Then, AP = PS and OP ⊥ AB.

Now, in ∆OPA, we have

OA^{2} = OP^{2} + AP^{2} [by Pythagoras theorem]

⇒ (17)^{2} = (8)^{2} + AP^{2}

⇒ 289 = 64 + AP^{2}

⇒ AP^{2} = 225

⇒ P = 15 cm

∴ AB = 2AP

= 2 × 15 = 30 cm

Question 18.

The pair of equations 3x + 2y + 7 = 0 and 6x + 4y + 14 = 0 has

(a) unique solution

(b) exactly two solutions

(c) infinitely many solutions

(d) no solution

Answer:

(c) infinitely many solutions

Given, 3x + 2y + 7 = 0

and 6x + 4y +14 = 0

Here, \(\frac{a_1}{a_2}=\frac{3}{6}=\frac{1}{2}\)

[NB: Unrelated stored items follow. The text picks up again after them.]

(* ===== verification/WalletCli.v ===== *)
(** * The wallet commands of the command line ([src/unnamed/part_000], lines 63-329)

    [getWallet] builds a [BerryPayWallet] on the seed of the store of
    [config.ts] (not under [src/]); the model assumes a seed is there, so a
    command is a fresh wallet (no key cached) on the node.  The commands
    [balance], [send] and [receive] and the helper [autoReceiveMain] are
    computations on that wallet.  [-i, --index] is read with [parseInt];
    the model takes the number it gives (a non-numeric index, which makes
    the library derive a key for [NaN], is not modelled).  The spinners
    and the console output other than the JSON printed are not modelled;
    [process.exit(1)] in a [catch] is the [Throw] of the error.  The older
    copy of [balance] and [send] (lines 1042-1129) has no auto-receive;
    [balance_revisions] relates the two revisions of [balance]. *)

From S2P Require Import Prelude BigInt JsNumber Ledger Wallet.

Local Open Scope Z_scope.

(** A command's process: [getWallet()] on the seed, a wallet with no key
    cached. *)
Definition wallet_process {A} (m : M Wallet A) (n : Node) : Node * outcome A :=
  let '(w, r) := m (mkWallet ∅ n) in (wl_node w, r).

Record BalanceJson : Type := mkBalanceJson {
  bj_address : string; bj_balance : string; bj_balanceRaw : string;
  bj_pending : string; bj_pendingRaw : string }.

Record SendJson : Type := mkSendJson {
  sdj_hash : string; sdj_to : string; sdj_amount : string; sdj_amountRaw : string }.

Record ReceivedJson : Type := mkReceivedJson {
  rj_hash : string; rj_amount : string; rj_amountRaw : string }.

Section Commands.
Context `{WalletLib}.
(** [BerryPayWallet.validateAddress], a function of the library. *)
Variable validateAddress : string -> bool.

(** [autoReceiveMain(wallet)] (lines 75-86): the pending blocks of the
    main account received, every error ignored. *)
Definition autoReceiveMain : M Wallet nat :=
  try! (pending ← getPendingBlocks 0 10;
        match pending with
        | [] => mret 0%nat
        | _ => received ← receivePending 0; mret (length received)
        end)
  catch! (fun _ => mret 0%nat).

(** The auto-receive step the current [balance] and [send] add on the
    main account (lines 192-201 and 255-260); the 500 ms wait after a
    receive is timing only. *)
Definition main_first (index : Z) : M Wallet unit :=
  if bool_decide (index = 0) then autoReceiveMain;; mret tt else mret tt.

(** [balance [-i index] [--json]] (lines 178-229). *)
Definition cmd_balance (index : Z) (json : bool) : M Wallet BalanceJson :=
  address ← getAddress index;
  main_first index;;
  bp ← getBalance index;
  (if json then mret tt else bigint bp.2;; mret tt);;
  mret (mkBalanceJson address (rawToNano bp.1) bp.1 (rawToNano bp.2) bp.2).

(** [send <address> <amount> [-i index] [-y]] (lines 231-287). *)
Definition cmd_send (address amount : string) (index : Z) (yes : bool) : M Wallet SendJson :=
  if negb (validateAddress address) then throw "Invalid Nano address." else
  if negb (js_parseFloat_positive amount) then throw "Invalid amount." else
  let amountRaw := nanoToRaw amount in
  main_first index;;
  (if yes then mret tt else getAddress index;; mret tt);;
  result ← send address amountRaw index;
  mret (mkSendJson (sr_hash result) address amount amountRaw).

(** [receive [-i index]] (lines 289-329). *)
Definition cmd_receive (index : Z) : M Wallet (list ReceivedJson) :=
  pending ← getPendingBlocks index 10;
  match pending with
  | [] => mret []
  | _ =>
      results ← receivePending index;
      mret ((fun r => mkReceivedJson (rr_hash r) (rawToNano (rr_amount r)) (rr_amount r)) <$> results)
  end.

(** [balance [-i index] [--json]] of the older copy (lines 1042-1079):
    no auto-receive, and the pending amount printed without a test. *)
Definition cmd_balance_v1 (index : Z) : M Wallet BalanceJson :=
  address ← getAddress index;
  bp ← getBalance index;
  mret (mkBalanceJson address (rawToNano bp.1) bp.1 (rawToNano bp.2) bp.2).

(** [send <address> <amount> [-i index] [-y]] of the older copy (lines
    1081-1129). *)
Definition cmd_send_v1 (address amount : string) (index : Z) (yes : bool) : M Wallet SendJson :=
  if negb (validateAddress address) then throw "Invalid Nano address." else
  if negb (js_parseFloat_positive amount) then throw "Invalid amount." else
  let amountRaw := nanoToRaw amount in
  (if yes then mret tt else getAddress index;; mret tt);;
  result ← send address amountRaw index;
  mret (mkSendJson (sr_hash result) address amount amountRaw).
End Commands.

(** ** The two revisions of [balance] and [send] *)

Section Revisions.
Context `{WalletLib}.

(** A computation that first derives the key [i] does not see whether the
    key was already cached. *)
Lemma getAddress_first {B} i (f : string -> M Wallet B) w :
  cache_ok w -> (getAddress i ≫= f) (cache_of i w) = (getAddress i ≫= f) w.
Proof.
  intros Hok. unfold getAddress. rewrite !bind_eval, !deriveAccount_cache by auto using cache_of_ok.
  by rewrite cache_of_idem.
Qed.

Lemma autoReceiveMain_cached w : cache_ok w -> autoReceiveMain (cache_of 0 w) = autoReceiveMain w.
Proof.
  intros Hok. unfold autoReceiveMain, try_catch, getPendingBlocks.
  by rewrite !bind_assoc_eval, getAddress_first.
Qed.

Lemma cache_autoReceiveMain : within Rcache autoReceiveMain.
Proof. unfold autoReceiveMain. cache_walk. apply cache_receive_each. Qed.

(** The rest of the current [balance] after the auto-receive: the
    [BigInt] test of the pending amount never throws, since the wallet
    answers a printed [bigint] or ["0"]. *)
Lemma balance_rest_eval (index : Z) (json : bool) (address : string) (w : Wallet) :
  cache_ok w ->
  exists w', (bp ← getBalance index; ((if json then mret tt else bigint bp.2;; mret tt) : M Wallet unit);;
              mret (mkBalanceJson address (rawToNano bp.1) bp.1 (rawToNano bp.2) bp.2)) w =
    (w', Ret (let bp := balance_view (wl_node w) (address_of index) in
              mkBalanceJson address (rawToNano bp.1) bp.1 (rawToNano bp.2) bp.2)) /\
    wl_node w' = wl_node w.
Proof.
  intros Hok. destruct (getBalance_spec index w Hok) as (w1 & E & _ & Hn). rewrite bind_eval, E.
  cbn beta iota. exists w1. split; [|done]. destruct json; [done|]. unfold bigint.
  destruct (balance_view_pending_parses (wl_node w) (address_of index)) as [z Hz]. by rewrite Hz.
Qed.

Lemma balance_v1_eval index w :
  cache_ok w ->
  exists w', cmd_balance_v1 index w =
    (w', Ret (let bp := balance_view (wl_node w) (address_of index) in
              mkBalanceJson (address_of index) (rawToNano bp.1) bp.1 (rawToNano bp.2) bp.2)) /\
    wl_node w' = wl_node w.
Proof.
  intros Hok. unfold cmd_balance_v1. rewrite bind_eval. unfold getAddress at 1.
  rewrite deriveAccount_cache by done. cbn beta iota.
  destruct (getBalance_spec index (cache_of index w) (cache_of_ok index w Hok)) as (w1 & E & _ & Hn).
  rewrite bind_eval, E. by exists w1.
Qed.
End Revisions.

(** ** Specifications *)

Section Specs.
Context `{WalletLib}.
Variable validateAddress : string -> bool.

(** [send] checks its arguments before it builds the wallet: an invalid
    address or amount fails with its message, and nothing reaches the
    node. *)
Theorem cmd_send_rejects address amount index yes n :
  validateAddress address = false \/ js_parseFloat_positive amount = false ->
  wallet_process (cmd_send validateAddress address amount index yes) n =
    (n, Throw (if validateAddress address then "Invalid amount." else "Invalid Nano address.")).
Proof.
  intros Hv. unfold wallet_process, cmd_send.
  destruct (validateAddress address); [|done]. destruct Hv as [Hv|Hv]; [done|]. by rewrite Hv.
Qed.
(** The current [send], on arguments both revisions accept, is the older
    one after the auto-receive of the main account. *)
Lemma cmd_send_revisions address amount index yes w :
  validateAddress address = true -> js_parseFloat_positive amount = true ->
  cmd_send validateAddress address amount index yes w =
    (main_first index;; cmd_send_v1 validateAddress address amount index yes) w.
Proof.
  intros Ha Hm. unfold cmd_send, cmd_send_v1. rewrite Ha, Hm. cbn [negb].
  rewrite !bind_eval. by destruct (main_first index w) as [w1 [[]|e]].
Qed.

(** C34: The current [balance] is the older one after the auto-receive of
    the main account: run as a process on any node, with or without
    [--json], both leave the same node and print the same JSON; on an
    account other than 0 they are the same command, since the [BigInt]
    test of the pending amount the current one adds never fails. *)
Theorem balance_revisions index json n :
  wallet_process (cmd_balance index json) n = wallet_process (main_first index;; cmd_balance_v1 index) n.
Proof.
  unfold wallet_process, cmd_balance. pose proof (cache_ok_empty n) as Hok.
  rewrite bind_eval. unfold getAddress at 1. rewrite deriveAccount_cache by done. cbn beta iota.
  rewrite !bind_eval. unfold main_first.
  destruct (bool_decide (index = 0)) eqn:Hi.
  - apply bool_decide_eq_true in Hi as ->. rewrite !bind_eval, autoReceiveMain_cached by done.
    destruct (autoReceiveMain (mkWallet ∅ n)) as [w2 [k|e]] eqn:E; cbn beta iota delta [mret M_ret]; [|done].
    pose proof (proj1 (cache_autoReceiveMain _ _ _ E) Hok) as Hok2.
    destruct (balance_rest_eval 0 json (address_of 0) w2 Hok2) as (w3 & -> & Hn3).
    destruct (balance_v1_eval 0 w2 Hok2) as (w4 & -> & Hn4). by rewrite Hn3, Hn4.
  - cbn beta iota delta [mret M_ret].
    destruct (balance_rest_eval index json (address_of index) _ (cache_of_ok index _ Hok)) as (w3 & -> & Hn3).
    destruct (balance_v1_eval index _ Hok) as (w4 & -> & Hn4). by rewrite Hn3, Hn4.
Qed.


(** C23: [balance] auto-receives on the main account only: on any other
    account it leaves the node as it was and reports the funds still
    receivable there as pending (the sum the node answers for
    [account_balance], or 0 when that action fails), although the
    command is described as auto-receiving pending funds. *)
Theorem balance_subaccount_reads index json n :
  index <> 0 ->
  wallet_process (cmd_balance index json) n =
    (n, Ret (let bp := balance_view n (address_of index) in
             mkBalanceJson (address_of index) (rawToNano bp.1) bp.1 (rawToNano bp.2) bp.2)).
Proof.
  intros Hi. unfold wallet_process, cmd_balance. pose proof (cache_ok_empty n) as Hok.
  rewrite bind_eval. unfold getAddress at 1. rewrite deriveAccount_cache by done. cbn beta iota.
  rewrite !bind_eval. unfold main_first. rewrite bool_decide_eq_false_2 by done.
  cbn beta iota delta [mret M_ret].
  destruct (balance_rest_eval index json (address_of index) _ (cache_of_ok index _ Hok)) as (w3 & -> & Hn3).
  by rewrite Hn3.
Qed.
End Specs.

(** ** Examples

    The main account [nano_0] and the account [nano_1] are opened with a
    balance of 1000 raw and a receivable block of 1000 raw each. *)
Section Examples.
Local Existing Instance example_lib.

Definition ex_account : NodeAccount := mkNodeAccount true 1000 "F0" "nano_rep" [mkPending "P1" 1000 "nano_payer"].
Definition ex_node : Node := example_node [("nano_0", ex_account); ("nano_1", ex_account)].
Definition any_address (_ : string) : bool := true.

(** [send] and [balance] receive the pending blocks first on the main
    account only: a send of 1500 raw succeeds from account 0, whose
    receivable 1000 is received first, and fails from account 1 in the
    same state; [balance] of account 1 still shows the block pending. *)
Theorem autoreceive_main_only :
  snd (wallet_process (cmd_send any_address "nano_dest" "1500" 0 true) ex_node) =
    Ret (mkSendJson "B1" "nano_dest" "1500" "1500") /\
  snd (wallet_process (cmd_send any_address "nano_dest" "1500" 1 true) ex_node) =
    Throw "Insufficient balance. Have: 1000 XNO" /\
  snd (wallet_process (cmd_balance 1 true) ex_node) = Ret (mkBalanceJson "nano_1" "1000" "1000" "1000" "1000") /\
  snd (wallet_process (cmd_balance 0 true) ex_node) = Ret (mkBalanceJson "nano_0" "2000" "2000" "0" "0").
Proof. split_and!; vm_compute; reflexivity. Qed.

Lemma cmd_send_rejects_witness :
  wallet_process (cmd_send (fun _ => false) "nano_x" "1" 0 true) ex_node = (ex_node, Throw "Invalid Nano address.").
Proof. apply (cmd_send_rejects (fun _ => false)). by left. Defined.
Lemma balance_subaccount_reads_witness :
  wallet_process (cmd_balance 1 true) ex_node =
    (ex_node, Ret (let bp := balance_view ex_node (address_of 1) in
                   mkBalanceJson (address_of 1) (rawToNano bp.1) bp.1 (rawToNano bp.2) bp.2)).
Proof. apply balance_subaccount_reads. discriminate. Defined.
End Examples.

\(\frac{b_1}{b_2}=\frac{2}{4}=\frac{1}{2}\)

and \(\frac{c_1}{c_2}=\frac{7}{14}=\frac{1}{2}\)

Hence, \(\frac{a_1}{a_2}=\frac{b_1}{b_2}=\frac{c_1}{c_2}=\frac{1}{2}\)

So, the lines representing the given pair of linear equation will coincide, therefore there are infinitely many solutions.

Directions : In the question number 19 and 20, a statement of Assertion (A) is followed by a statement of Reason (R). Choose the correct option.

Question 19.

Assertion (A) : In a circle of radius 6 cm, the angle of a sector is 60°, then the area of the sector is \(\frac{132}{7}\) cm^{2}.

Reason (R) : Area of the circle with radius r is πr^{2}.

(a) Both Assertion (A) and Reason (R) are true and Reason (R) is the correct explanation of Assertion (A).

(b) Both Assertion (A) and Reason (R) are true but Reason (R) is not the correct explanation of Assertion (A).

(c) Assertion (A) is true but Reason (R) is false.

(d) Assertion (A) is false but Reason (R) is true.

Answer:

(b) Both Assertion (A) and Reason (R) are true but Reason (R) is not the correct explanation of Assertion (A).

Area of a sector = \(\frac{\theta}{360^{\circ}}\) × πr²

Here, θ = 60° and r = 6 cm

∴ Area of given sector = \(\frac{60^{\circ}}{360^{\circ}} \times \frac{22}{7}\) × 6 × 6

= \(\frac{22 \times 6}{7}\)

= \(\frac{132}{7}\) cm^{2}

So, the Assertion (A) is true.

Area of a circle with radius, r = πr²

Clearly, Reason (R) is also true but it is not the correct explanation of Assertion (A).

Question 20.

Assertion (A) : x^{2} + 5x + 7 has no real zeroes.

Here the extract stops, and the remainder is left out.